Crisis in Home Mortgage Market?

It appears that the long-forecast burst of the housing bubble may be upon us, as several companies who made risky home mortgage loans are in trouble.

Hanging in the balance is the nation’s housing market, which has been a big driver of the economy. Fewer lenders means many potential homebuyers will find it more difficult to get credit, while hundreds of thousands of homes will go up for sale as borrowers default, further swamping a stalled market.

“The regulators are trying to figure out how to work around it, but the Hill is going to be in for one big surprise,” said Josh Rosner, a managing director at Graham-Fisher & Company, an independent investment research firm in New York, and an expert on mortgage securities. “This is far more dramatic than what led to Sarbanes-Oxley,” he added, referring to the legislation that followed the WorldCom and Enron scandals, “both in conflicts and in terms of absolute economic impact.”

While real estate prices were rising, the market for home loans operated like a well-oiled machine, providing ready money to borrowers and high returns to investors like pension funds, insurance companies, hedge funds and other institutions.
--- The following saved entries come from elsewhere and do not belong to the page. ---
(** * A shallow embedding of the [rest] package of trustwallet-assignment

    The package is a fluent HTTP request builder ([rest.go]), a family of
    body providers, a response decoder, and a retrying executor
    ([RetryDoer], [DefaultRetryPolicy], [DefaultBackoff], [DoCustom]).

    Conventions of the embedding:
    - Go [int], [int64] and [time.Duration] are [Z]; where the source can
      overflow, the wrap-around is written out with [wrap64].
    - A Go value that may be [nil] is an [option].
    - A Go panic is the [Panic] result of the [outcome] type.
    - Go slices are triples (pointer, length, capacity) into a store of
      backing arrays, because [Clone] copies slice headers, not arrays.
    - [float64] (used by [DefaultBackoff]) is modelled by dyadic numbers
      [m * 2^e] rounded to 53 significant bits.
    - The parts of the Go standard library the package calls ([net/url],
      [net/textproto], [strconv], [strings], the slice runtime) are
      modelled next to the code that uses them. *)

From Stdlib Require Import ZArith String Ascii List Bool Lia.
From Stdlib Require Import Numbers.DecimalString.
From Stdlib Require Import Floats.SpecFloat.
From stdpp Require Import gmap strings list.

Local Open Scope Z_scope.
#[local] Set Warnings "-register-all".

(** ** Results of code that may panic *)

Inductive outcome (A : Type) : Type :=
| Ok (a : A)
| Panic (msg : string).
Arguments Ok {A} a.
Arguments Panic {A} msg.

#[global] Instance outcome_ret : MRet outcome := fun A a => Ok a.

#[global] Instance outcome_bind : MBind outcome := fun A B k m =>
  match m with
  | Ok a => k a
  | Panic msg => Panic msg
  end.

(** ** 64-bit integers *)

Definition MinInt64 : Z := - 2 ^ 63.
Definition MaxInt64 : Z := 2 ^ 63 - 1.

Definition in_int64 (z : Z) : Prop := MinInt64 <= z <= MaxInt64.

Definition in_int64b (z : Z) : bool := (MinInt64 <=? z) && (z <=? MaxInt64).

(** Two's-complement wrap-around of a mathematical integer into [int64]. *)
Definition wrap64 (z : Z) : Z := (z + 2 ^ 63) mod 2 ^ 64 - 2 ^ 63.

(** ** Bytes and the [strings] package *)

Definition byte_between (lo hi c : ascii) : bool :=
  ((nat_of_ascii lo <=? nat_of_ascii c)%nat && (nat_of_ascii c <=? nat_of_ascii hi)%nat)%bool.

Definition is_lower (c : ascii) : bool := byte_between "a" "z" c.
Definition is_upper (c : ascii) : bool := byte_between "A" "Z" c.
Definition is_digit (c : ascii) : bool := byte_between "0" "9" c.
Definition is_alpha (c : ascii) : bool := is_lower c || is_upper c.

Definition byte_in (cs : string) (c : ascii) : bool :=
  existsb (Ascii.eqb c) (list_ascii_of_string cs).

Definition to_lower_byte (c : ascii) : ascii :=
  if is_upper c then ascii_of_nat (nat_of_ascii c + 32) else c.

Definition to_upper_byte (c : ascii) : ascii :=
  if is_lower c then ascii_of_nat (nat_of_ascii c - 32) else c.

Fixpoint string_map (f : ascii -> ascii) (s : string) : string :=
  match s with
  | EmptyString => EmptyString
  | String c s' => String (f c) (string_map f s')
  end.

Fixpoint string_forallb (p : ascii -> bool) (s : string) : bool :=
  match s with
  | EmptyString => true
  | String c s' => p c && string_forallb p s'
  end.

Definition string_existsb (p : ascii -> bool) (s : string) : bool :=
  negb (string_forallb (fun c => negb (p c)) s).

(** [strings.ToLower], on ASCII. *)
Definition ToLower (s : string) : string := string_map to_lower_byte s.

(** [strings.HasPrefix]. *)
Fixpoint HasPrefix (s p : string) {struct p} : bool :=
  match p, s with
  | EmptyString, _ => true
  | String _ _, EmptyString => false
  | String c p', String d s' => Ascii.eqb d c && HasPrefix s' p'
  end.

(** [strings.HasSuffix]: some tail of the text is the suffix. *)
Fixpoint HasSuffix (s suf : string) : bool :=
  String.eqb s suf ||
  match s with
  | EmptyString => false
  | String _ s' => HasSuffix s' suf
  end.

(** [strings.Contains]. *)
Fixpoint Contains (s sub : string) : bool :=
  String.prefix sub s ||
  match s with
  | EmptyString => false
  | String _ s' => Contains s' sub
  end.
Now this enormous and important machine is sputtering, and the effects are reverberating throughout Main Street, Wall Street and Washington.

Already, more than two dozen mortgage lenders have failed or closed their doors, and shares of big companies in the mortgage industry have declined significantly. Delinquencies on loans made to less creditworthy borrowers — known as subprime mortgages — recently reached 12.6 percent. Some banks have reported rising problems among borrowers that were deemed more creditworthy as well.

Traders and investors who watch this world say the major participants — Wall Street firms, credit rating agencies, lenders and investors — are holding their collective breath and hoping that the spring season for home sales will reinstate what had been a go-go market for mortgage securities. Many Wall Street firms saw their own stock prices decline over their exposure to the turmoil.

Housing Bubble Chart

Mark Kleiman notes that the market seems to be self-correcting on this one:

There seems to be a positive feedback loop at work now: rising default rates have led to credit tightening, and credit tightening (by making it harder for people to refinance their way out of loans whose teaser rates are about to reset) is going to further increase default rates.

Lurking in the background is another positive-feedback possibility: defaults lead to distress sales, distress sales force down prices, falling prices lead to even more defaults. Lurking behind that is the BIG positive-feedback threat: falling home prices plus a tighter market for refinancing puts a crimp in consumer spending while also depressing homebuilding, leading to an economic slowdown which further increases default rates and depresses home prices.

That’s the price of making risky investment decisions. Sometimes you get the bear; sometimes the bear gets you. The last thing we need is a huge government bailout such as we had with the the savings in loan industry in the late 1980s. People who made dumb decisions should be forced to live with the consequences, not the taxpayer.

Meanwhile, David Bernstein notes that he warned of this in June 2005.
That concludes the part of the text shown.